Definition
A ground-based GPS augmentation system that improves the accuracy, integrity, and availability of GPS signals in the immediate vicinity of an airport, primarily to support precision approach and landing operations. A LAAS ground station at the airport monitors GPS signals, calculates correction data, and broadcasts that data via VHF radio to aircraft within roughly 20–30 nautical miles, allowing them to fly GPS-based precision approaches to that airport.
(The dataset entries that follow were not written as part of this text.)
(** ** The naming scheme as the specification words it *)

(** "An interface index that increments once per adapter". *)
Definition spec_interface_index (k : Z) : Z := k.

(** "A segment counter that increments every [size] adapters when a
    segment size is configured". *)
Definition spec_segment_counter (size : Z) (k : Z) : Z :=
  if size =? 0 then 0 else k / size.

(** "The first port takes the override string as its name; each other
    port's name is the format string applied to the current interface
    index and segment counter". *)
Definition spec_port_name `{PortNameFormat} (fmt : string) (size : Z)
           (first_port_name : option string) (k : Z) : res string :=
  if name_is_set first_port_name && (k =? 0)
  then Ok (default "" first_port_name)
  else str_format fmt (spec_interface_index k) (spec_segment_counter size k).

(** ** The settings record as the specification words it *)

(** "vmname, console port, console host, adapter count, adapter type,
    RAM size, headless flag, ACPI-shutdown flag, remote-console-enabled
    flag, linked-clone flag". *)
Definition spec_key_set : list string :=
  ["vmname"; "console"; "console_host"; "adapters"; "adapter_type"; "ram";
   "headless"; "acpi_shutdown"; "enable_remote_console"; "linked_clone"].

(** "vmname defaulting to the empty string, console and console_host
    defaulting to None, and the remaining keys defaulting to the values
    in the shared settings table". *)
Definition spec_default (table : gmap string pyval) (key : string) : option pyval :=
  if bool_decide (key = "vmname") then Some (PStr "")
  else if bool_decide (key = "console") then Some PNone
  else if bool_decide (key = "console_host") then Some PNone
  else table !! key.

Definition settings_as_specified (table : gmap string pyval) (st : Node) : Prop :=
  Forall (fun key => is_Some (_settings st !! key)
                     /\ _settings st !! key = spec_default table key)
         spec_key_set.

(** The keys the constructor reads from the settings table. *)
Definition table_keys : list string :=
  ["adapters"; "use_any_adapter"; "adapter_type"; "ram"; "headless";
   "acpi_shutdown"; "enable_remote_console"].

(** The value the constructor stores under each key it sets. *)
Definition constructed_default (table : gmap string pyval) (key : string)
  : option pyval :=
  if bool_decide (key = "vmname") then Some (PStr "")
  else if bool_decide (key = "console") then Some PNone
  else if bool_decide (key = "console_host") then Some PNone
  else if bool_decide (key ∈ table_keys) then table !! key
  else None.
(* ===== verification/_CoqProject ===== *)
-Q . S2P
Prelude.v
Words.v
Message.v
Interfaces.v
Storage.v
StorageSpec.v
StorageHealth.v
Config.v
Metrics.v
Session.v
World.v
Router.v
RouterSpec.v
Handlers.v
HandlersSpec.v
Cleanup.v
Routing.v
Replies.v
Acks.v
Offline.v
Registration.v
Idle.v
Redelivery.v
Forward.v
Server.v
ServerSpec.v
Concurrency.v
EventLoop.v
Reachable.v
Typed.v
Main.v
Startup.v
Client.v
ClientSpec.v
Scenarios.v
(* ===== verification/Words.v ===== *)
(** Machine words, bytes in memory and C strings.

    The broker keeps [uint8_t], [uint16_t], [uint64_t] and [int] values, copies
    them byte by byte into wire buffers, and hands its strings to SQLite as
    NUL-terminated C strings.  A w-bit integer is a [Z] with its wrap-around
    written out ([u8], [u16], [u64], [s32], [s64]); a [std::vector<uint8_t>] is a
    [list byte]; a [std::string] is a [string], its characters being bytes. *)
From Stdlib Require Import ZArith Lia.
From Stdlib Require Export Strings.Byte.
From S2P Require Import Prelude.
Open Scope Z_scope.

(** ** Conversions between integer types *)
Definition u8 (z : Z) : Z := z mod 2 ^ 8.
Definition u16 (z : Z) : Z := z mod 2 ^ 16.
Definition u64 (z : Z) : Z := z mod 2 ^ 64.
Definition s32 (z : Z) : Z := (z + 2 ^ 31) mod 2 ^ 32 - 2 ^ 31.
Definition s64 (z : Z) : Z := (z + 2 ^ 63) mod 2 ^ 64 - 2 ^ 63.

Lemma u8_id z : 0 <= z < 2 ^ 8 -> u8 z = z.
Proof. apply Z.mod_small. Qed.

Lemma u16_id z : 0 <= z < 2 ^ 16 -> u16 z = z.
Proof. apply Z.mod_small. Qed.

Lemma u8_range z : 0 <= u8 z < 2 ^ 8.
Proof. by apply Z.mod_pos_bound. Qed.

Lemma u64_range z : 0 <= u64 z < 2 ^ 64.
Proof. by apply Z.mod_pos_bound. Qed.

Lemma s32_range z : - 2 ^ 31 <= s32 z < 2 ^ 31.
Proof. unfold s32. pose proof (Z.mod_pos_bound (z + 2 ^ 31) (2 ^ 32)). lia. Qed.
Lemma s32_id z : - 2 ^ 31 <= z < 2 ^ 31 -> s32 z = z.
Proof. intros H. unfold s32. rewrite Z.mod_small; lia. Qed.

Lemma s64_id z : - 2 ^ 63 <= z < 2 ^ 63 -> s64 z = z.
Proof. intros H. unfold s64. rewrite Z.mod_small; lia. Qed.

Lemma u64_id z : 0 <= z < 2 ^ 64 -> u64 z = z.
Proof. apply Z.mod_small. Qed.

Lemma s64_range z : - 2 ^ 63 <= s64 z < 2 ^ 63.
Proof. unfold s64. pose proof (Z.mod_pos_bound (z + 2 ^ 63) (2 ^ 64)). lia. Qed.

(** A [uint64_t] survives the trip through a signed SQLite column. *)
Lemma u64_s64 z : 0 <= z < 2 ^ 64 -> u64 (s64 z) = z.
Proof.
  intros H. unfold u64, s64. rewrite Zminus_mod_idemp_l.
  replace (z + 2 ^ 63 - 2 ^ 63) with z by lia. by apply Z.mod_small.
Qed.

Lemma s64_inj a b : 0 <= a < 2 ^ 64 -> 0 <= b < 2 ^ 64 -> s64 a = s64 b -> a = b.
Proof. intros Ha Hb E. rewrite <- (u64_s64 a), <- (u64_s64 b), E; done. Qed.

(** ** Bytes *)
#[export] Instance byte_eq_dec : EqDecision byte := Byte.byte_eq_dec.

Definition Z_of_byte (b : byte) : Z := Z.of_N (Byte.to_N b).

Definition byte_of_Z (z : Z) : byte :=
  match Byte.of_N (Z.to_N (u8 z)) with
  | Some b => b
  | None => x00
  end.

Lemma Z_of_byte_range b : 0 <= Z_of_byte b < 2 ^ 8.
Proof. unfold Z_of_byte. pose proof (Byte.to_N_bounded b). lia. Qed.

Lemma Z_of_byte_of_Z z : Z_of_byte (byte_of_Z z) = u8 z.
Proof.
  unfold byte_of_Z, Z_of_byte. pose proof (u8_range z) as Hr.
  destruct (Byte.of_N (Z.to_N (u8 z))) as [b|] eqn:E.
  - apply Byte.to_of_N in E. rewrite E. lia.
  - apply Byte.of_N_None_iff in E. lia.
Qed.

Lemma byte_of_Z_of_byte b : byte_of_Z (Z_of_byte b) = b.
Proof.
  unfold byte_of_Z, Z_of_byte. pose proof (Byte.to_N_bounded b).
  rewrite u8_id by lia. rewrite N2Z.id, Byte.of_to_N. done.
Qed.

Lemma byte_of_Z_u8 z : byte_of_Z (u8 z) = byte_of_Z z.
Proof. unfold byte_of_Z. rewrite (u8_id (u8 z)) by apply u8_range. done. Qed.

(** ** Little-endian encodings *)
Fixpoint le_bytes (n : nat) (z : Z) : list byte :=
  match n with
  | O => []
  | Datatypes.S n' => byte_of_Z z :: le_bytes n' (z / 2 ^ 8)
  end.

Fixpoint le_value (l : list byte) : Z :=
  match l with
  | [] => 0
  | b :: l' => Z_of_byte b + 2 ^ 8 * le_value l'
  end.

Lemma length_le_bytes n z : length (le_bytes n z) = n.
Proof. revert z. induction n; intros z; simpl; auto. Qed.

Lemma le_value_range l : 0 <= le_value l < 2 ^ (8 * Z.of_nat (length l)).
Proof.
  induction l as [|b l IH]; simpl; [lia|].
  pose proof (Z_of_byte_range b).
  replace (8 * Z.of_nat (Datatypes.S (length l)))
    with (8 + 8 * Z.of_nat (length l)) by lia.
  rewrite Z.pow_add_r by lia. nia.
Qed.

Lemma le_value_bytes n z :
  le_value (le_bytes n z) = z mod 2 ^ (8 * Z.of_nat n).
Proof.
  revert z. induction n as [|n IH]; intros z; simpl.
  { by rewrite Z.mod_1_r. }
  rewrite IH, Z_of_byte_of_Z. unfold u8.
  replace (8 * Z.of_nat (Datatypes.S n)) with (8 + 8 * Z.of_nat n) by lia.
  rewrite Z.pow_add_r, Z.rem_mul_r by lia. lia.
Qed.

Lemma le_bytes_value l : le_bytes (length l) (le_value l) = l.
Proof.
  induction l as [|b l IH]; simpl; [done|].
  pose proof (Z_of_byte_range b) as Hb. f_equal.
  - rewrite <- byte_of_Z_u8. unfold u8.
    rewrite Z.mul_comm, Z_mod_plus_full, Z.mod_small by lia.
    apply byte_of_Z_of_byte.
  - rewrite Z.mul_comm, Z.div_add by lia.
    by rewrite Z.div_small, Z.add_0_l.
Qed.

Lemma le_bytes_value_n n l : length l = n -> le_bytes n (le_value l) = l.
Proof. intros <-. apply le_bytes_value. Qed.

(** ** Memory representation

    [std::memcpy] and [reinterpret_cast<const uint8_t*>] see an integer as the
    host stores it. *)
Inductive endian : Type := LittleEndian | BigEndian.

Definition mem_bytes (e : endian) (n : nat) (z : Z) : list byte :=
  match e with
  | LittleEndian => le_bytes n z
  | BigEndian => rev (le_bytes n z)
  end.

Definition mem_value (e : endian) (l : list byte) : Z :=
  match e with
  | LittleEndian => le_value l
  | BigEndian => le_value (rev l)
  end.

(** Network order: the most significant byte first. *)
Definition be_bytes (n : nat) (z : Z) : list byte := rev (le_bytes n z).

(** [__builtin_bswap16], [__builtin_bswap64]: the bytes in the opposite order. *)
Definition bswap (n : nat) (z : Z) : Z := le_value (rev (le_bytes n z)).

(** [htons] / [ntohs]: swap on a little-endian host, nothing on a big-endian one. *)
Definition htons (e : endian) (z : Z) : Z :=
  match e with LittleEndian => bswap 2 z | BigEndian => z end.
Definition ntohs (e : endian) (z : Z) : Z := htons e z.

Lemma length_mem_bytes e n z : length (mem_bytes e n z) = n.
Proof. destruct e; simpl; rewrite ?length_rev; apply length_le_bytes. Qed.

Lemma mem_value_bytes e n z :
  mem_value e (mem_bytes e n z) = z mod 2 ^ (8 * Z.of_nat n).
Proof. destruct e; simpl; rewrite ?rev_involutive; apply le_value_bytes. Qed.

Lemma mem_bytes_value e n l : length l = n -> mem_bytes e n (mem_value e l) = l.
Proof.
  intros <-. destruct e; simpl; [apply le_bytes_value|].
  rewrite <- (length_rev l), le_bytes_value. apply rev_involutive.
Qed.

Lemma mem_value_range e l : 0 <= mem_value e l < 2 ^ (8 * Z.of_nat (length l)).
Proof. destruct e; simpl; [|rewrite <- (length_rev l)]; apply le_value_range. Qed.

Lemma bswap_range n z : 0 <= bswap n z < 2 ^ (8 * Z.of_nat n).
Proof.
  unfold bswap. pose proof (le_value_range (rev (le_bytes n z))) as H.
  by rewrite length_rev, length_le_bytes in H.
Qed.

Lemma bswap_involutive n z :
  bswap n (bswap n z) = z mod 2 ^ (8 * Z.of_nat n).
Proof.
  unfold bswap.
  rewrite (le_bytes_value_n n) by (rewrite length_rev; apply length_le_bytes).
  rewrite rev_involutive. apply le_value_bytes.
Qed.

(** Swapped on a little-endian host, the bytes in memory are in network order. *)
Lemma mem_bytes_bswap n z : mem_bytes LittleEndian n (bswap n z) = be_bytes n z.
Proof.
  simpl. unfold bswap, be_bytes. apply le_bytes_value_n.
  rewrite length_rev. apply length_le_bytes.
Qed.

Lemma mem_bytes_htons e z : mem_bytes e 2 (htons e z) = be_bytes 2 z.
Proof. destruct e; [apply mem_bytes_bswap | done]. Qed.

Lemma mem_value_ntohs e z :
  ntohs e (mem_value e (mem_bytes e 2 (htons e z))) = u16 z.
Proof.
  rewrite mem_value_bytes. destruct e; unfold ntohs, htons.
  - rewrite Z.mod_small by apply bswap_range. apply bswap_involutive.
  - done.
Qed.

Lemma ntohs_range e l : length l = 2%nat -> 0 <= ntohs e (mem_value e l) < 2 ^ 16.
Proof.
  intros Hl. pose proof (mem_value_range e l) as H. rewrite Hl in H.
  destruct e; unfold ntohs, htons; [apply bswap_range | done].
Qed.

Lemma htons_ntohs e l : length l = 2%nat ->
  mem_bytes e 2 (htons e (ntohs e (mem_value e l))) = l.
Proof.
  intros Hl. pose proof (mem_value_range e l) as H. rewrite Hl in H.
  destruct e; unfold ntohs, htons.
  - rewrite bswap_involutive, Z.mod_small by done. by apply mem_bytes_value.
  - by apply mem_bytes_value.
Qed.

(** ** Strings *)
Definition bytes_of_string (s : string) : list byte := String.list_byte_of_string s.
Definition string_of_bytes (l : list byte) : string := String.string_of_list_byte l.
Definition str_size (s : string) : Z := Z.of_nat (String.length s).

Lemma string_of_bytes_of_string s : string_of_bytes (bytes_of_string s) = s.
Proof. apply String.string_of_list_byte_of_string. Qed.

Lemma bytes_of_string_of_bytes l : bytes_of_string (string_of_bytes l) = l.
Proof. apply String.list_byte_of_string_of_list_byte. Qed.

Lemma length_bytes_of_string s : length (bytes_of_string s) = String.length s.
Proof.
  unfold bytes_of_string, String.list_byte_of_string. rewrite length_map.
  induction s as [|a s IH]; simpl; auto.
Qed.

Lemma length_string_of_bytes l : String.length (string_of_bytes l) = length l.
Proof. by rewrite <- length_bytes_of_string, bytes_of_string_of_bytes. Qed.

(** [s.c_str()] read up to its terminator, as [sqlite3_bind_text] with length
    [-1] and the construction of a [std::string] from a [const char*] read it. *)
Fixpoint c_str (s : string) : string :=
  match s with
  | EmptyString => EmptyString
  | String a s' =>
      if Ascii.eqb a Ascii.zero then EmptyString else String a (c_str s')
  end.

Definition no_nul (s : string) : bool := bool_decide (c_str s = s).

Lemma c_str_idem s : c_str (c_str s) = c_str s.
Proof.
  induction s as [|a s IH]; simpl; [done|].
  destruct (Ascii.eqb a Ascii.zero) eqn:E; [done|]. simpl. by rewrite E, IH.
Qed.

Lemma c_str_id s : no_nul s = true -> c_str s = s.
Proof. unfold no_nul. by rewrite bool_decide_eq_true. Qed.

Lemma c_str_length s : (String.length (c_str s) <= String.length s)%nat.
Proof.
  induction s as [|a s IH]; simpl; [lia|].
  destruct (Ascii.eqb a Ascii.zero); simpl; lia.
Qed.

Create Rewrite HintDb words.
#[export] Hint Rewrite c_str_idem length_mem_bytes length_le_bytes
  string_of_bytes_of_string bytes_of_string_of_bytes length_bytes_of_string
  length_string_of_bytes : words.

#[global] Arguments bswap : simpl never.
#[global] Arguments mem_bytes : simpl never.
#[global] Arguments mem_value : simpl never.
#[global] Arguments byte_of_Z : simpl never.
#[global] Arguments Z_of_byte : simpl never.
#[global] Arguments u8 : simpl never.
#[global] Arguments u64 : simpl never.
#[global] Arguments s32 : simpl never.
#[global] Arguments s64 : simpl never.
LAAS has since been redesignated as the Ground Based Augmentation System (GBAS).
Plain English
An equipment setup at the airport that listens to GPS satellites, works out the small errors in the satellite signals, and radios corrections to nearby aircraft so their GPS becomes accurate enough for a precision landing approach.
Context Anchor
Seen on instrument approach charts and in aircraft equipment discussions for approaches that use locally corrected GPS guidance.
Derivation
‘Local Area’ signals that the corrections are produced for and used near a specific airport, in contrast to WAAS (Wide Area Augmentation System), which covers a continent. ‘Augmentation’ comes from Latin augmentare, meaning to increase or add to — here, adding correction data on top of the basic GPS signal to make it more accurate.
Why Pilots Care
It allows precision approaches using GPS at airports that lack an ILS, increasing access in low visibility while maintaining safety standards.
Analogy
LAAS is like having a local guide at the airport fine-tune the GPS information before it reaches the airplane, so the guidance is more exact for that specific area.
Intuition Check
Do not think of LAAS as another GPS satellite. It is a local ground-based system that corrects GPS information for aircraft near a specific airport.
Example Sentence 1
Because the airport had a LAAS ground station, we were able to fly a GPS precision approach with vertical guidance.
Example Sentence 2
With LAAS corrections applied, the aircraft maintained the required vertical path during the final approach segment.